Sa trilogie sur « L’Histoire de la sexualité » (1976-1984) révèle que la sexualité occidentale n’est pas libération d’un instinct naturel mais production historique d’un dispositif de pouvoir-savoir. Contre l’hypothèse répressive, Foucault montre que le pouvoir moderne incite à parler de sexe pour mieux contrôler les sujets. Cette « biopolitique » vise la gestion calculée de la vie des populations.
Ses dernières recherches sur l’Antiquité gréco-romaine, développées dans « L’Usage des plaisirs » et « Le Souci de soi », explorent les « techniques de soi » par lesquelles l’individu se constitue comme sujet éthique. Cette « esthétique de l’existence », alternative aux morales chrétiennes et modernes, propose de faire de sa vie une œuvre d’art par un travail constant sur soi-même.
Intellectuel engagé, Foucault participe aux luttes de son époque : réforme carcérale (Groupe d’information sur les prisons), droits des homosexuels, soutien aux dissidents de l’Est. Ses interventions publiques, d’une lucidité corrosive, démasquent les hypocrisies du pouvoir libéral et révèlent les continuités entre démocratie et totalitarisme.
Sa mort le 25 juin 1984 des suites du sida, maladie alors taboue, suscite polémiques et silences embarrassés. Cette disparition précoce interrompt une œuvre en plein renouvellement qui s’orientait vers une éthique de la liberté fondée sur la résistance créatrice aux pouvoirs normalisateurs.
Son influence transforme radicalement les sciences humaines contemporaines : histoire, sociologie, anthropologie, critique littéraire s’inspirent de ses méthodes généalogiques. Ses concepts (dispositif, biopolitique, gouvernementalité) nourrissent les analyses critiques de la modernité tardive et de la mondialisation néolibérale.

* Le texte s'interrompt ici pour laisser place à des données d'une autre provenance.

Lemma delete_first_found (oid : ObjectId) (ds : list Document.t) :
  NoDup (map Document._id ds) ->
  find (has_id oid) ds <> None ->
  snd (delete_first oid ds) = 1%nat /\
  find (has_id oid) (fst (delete_first oid ds)) = None.
Proof.
  induction ds as [|d ds IH]; [easy|].
  cbn [map find delete_first]. intros ND F. inversion_clear ND as [|? ? Hd ND'].
  destruct (has_id oid d) eqn:Hid.
  - cbn [fst snd]. split; [reflexivity|].
    destruct (find (has_id oid) ds) as [x|] eqn:Fx; [|reflexivity].
    exfalso. apply Hd. apply oid_eqb_eq in Hid. rewrite Hid.
    rewrite <- (find_has_id _ _ _ Fx). apply in_map.
    now apply find_some in Fx.
  - destruct (IH ND' F) as [Hn Hf].
    destruct (delete_first oid ds) as [ds' n]. cbn [fst snd find] in *.
    now rewrite Hid.
Qed.

(** C1.  Fetching a well-formed identifier that matches no stored workout
    is answered with 400, not 404: the handler raises its 404 inside the
    [try] whose [except Exception] turns every exception into a 400, with
    [str] of the 404 as the detail. *)
Theorem get_missing_answers_400 (workout_id : string) (w : World) :
  is_hex24 workout_id = true ->
  (forall oid, ObjectId_of_str workout_id = inr oid ->
               find (has_id oid) (workouts w) = None) ->
  GET_workout workout_id w
  = (Failure 400 (Exn_str (HTTPException 404 "Treino não encontrado")), w) /\
  status (fst (GET_workout workout_id w)) <> 404%Z.
Proof.
  intros Hwf F.
  apply ObjectId_of_str_valid in Hwf as (oid & E & _).
  rewrite (get_workout_missing _ _ _ E (F oid E)).
  split; [reflexivity | discriminate].
Qed.

(** C7.  Deleting a well-formed identifier that matches nothing is answered
    with 400, not 404.  Deleting a stored workout succeeds and removes it;
    fetching the same identifier afterwards is answered with 400 as well
    (the 404 of the fetch meets the same [except Exception]). *)
Theorem delete_then_get_answers_400 (workout_id : string) (oid : ObjectId)
    (w : World) :
  ObjectId_of_str workout_id = inr oid ->
  NoDup (map Document._id (workouts w)) ->
  let w' := snd (DELETE_workout workout_id w) in
  (find (has_id oid) (workouts w) = None ->
   DELETE_workout workout_id w
   = (Failure 400 (Exn_str (HTTPException 404 "Treino não encontrado")), w)) /\
  (find (has_id oid) (workouts w) <> None ->
   fst (DELETE_workout workout_id w) = OK deleted_message /\
   find (has_id oid) (workouts w') = None /\
   GET_workout workout_id w'
   = (Failure 400 (Exn_str (HTTPException 404 "Treino não encontrado")), w')).
Proof.
  intros E ND w'. split.
  - now apply delete_workout_missing.
  - intros F. destruct (delete_first_found oid _ ND F) as [Hn Hf].
    assert (R : DELETE_workout workout_id w
                = (OK deleted_message,
                   mkWorld (fst (delete_first oid (workouts w)))
                     (clock_reads w) (oids_minted w))).
    { unfold DELETE_workout, route. rewrite delete_workout_run, E.
      destruct (delete_first oid (workouts w)) as [ds n].
      cbn [fst snd] in *. now subst n. }
    subst w'. rewrite R. cbn [fst snd workouts].
    split; [reflexivity|]. split; [exact Hf|].
    now apply (get_workout_missing _ oid).
Qed.

(** ** Updates *)

(** C6.  An update that carries neither a name nor splits is answered with
    400, the detail being [str] of the handler's "Nenhum dado para
    atualizar" exception; nothing is written, whatever the identifier and
    the collection. *)
Theorem update_without_fields_is_bad_request (workout_id : string)
    (w : World) :
  PUT_workout workout_id (WorkoutUpdate.mk None None) w
  = (Failure 400 (Exn_str (HTTPException 400 "Nenhum dado para atualizar")),
     w).
Proof.
  unfold PUT_workout, route. now rewrite update_workout_empty.
Qed.

(** [$set] never touches [_id], [type] or [createdAt]. *)
Lemma apply_sets_frame (fs : list SetField) (d : Document.t) :
  Document._id (fold_left apply_set fs d) = Document._id d /\
  Document.type (fold_left apply_set fs d) = Document.type d /\
  Document.createdAt (fold_left apply_set fs d) = Document.createdAt d.
Proof.
  revert d. induction fs as [|f fs IH]; intros d; [easy|].
  cbn [fold_left]. destruct (IH (apply_set d f)) as (-> & -> & ->).
  now destruct f.
Qed.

Foucault demeure le grand cartographe des transformations du pouvoir moderne, penseur qui révèle l’historicité de nos évidences et la contingence de nos servitudes. Son œuvre, qui unit rigueur érudite et passion critique, continue d’inspirer toutes les résistances aux nouvelles formes de domination dans nos sociétés de contrôle.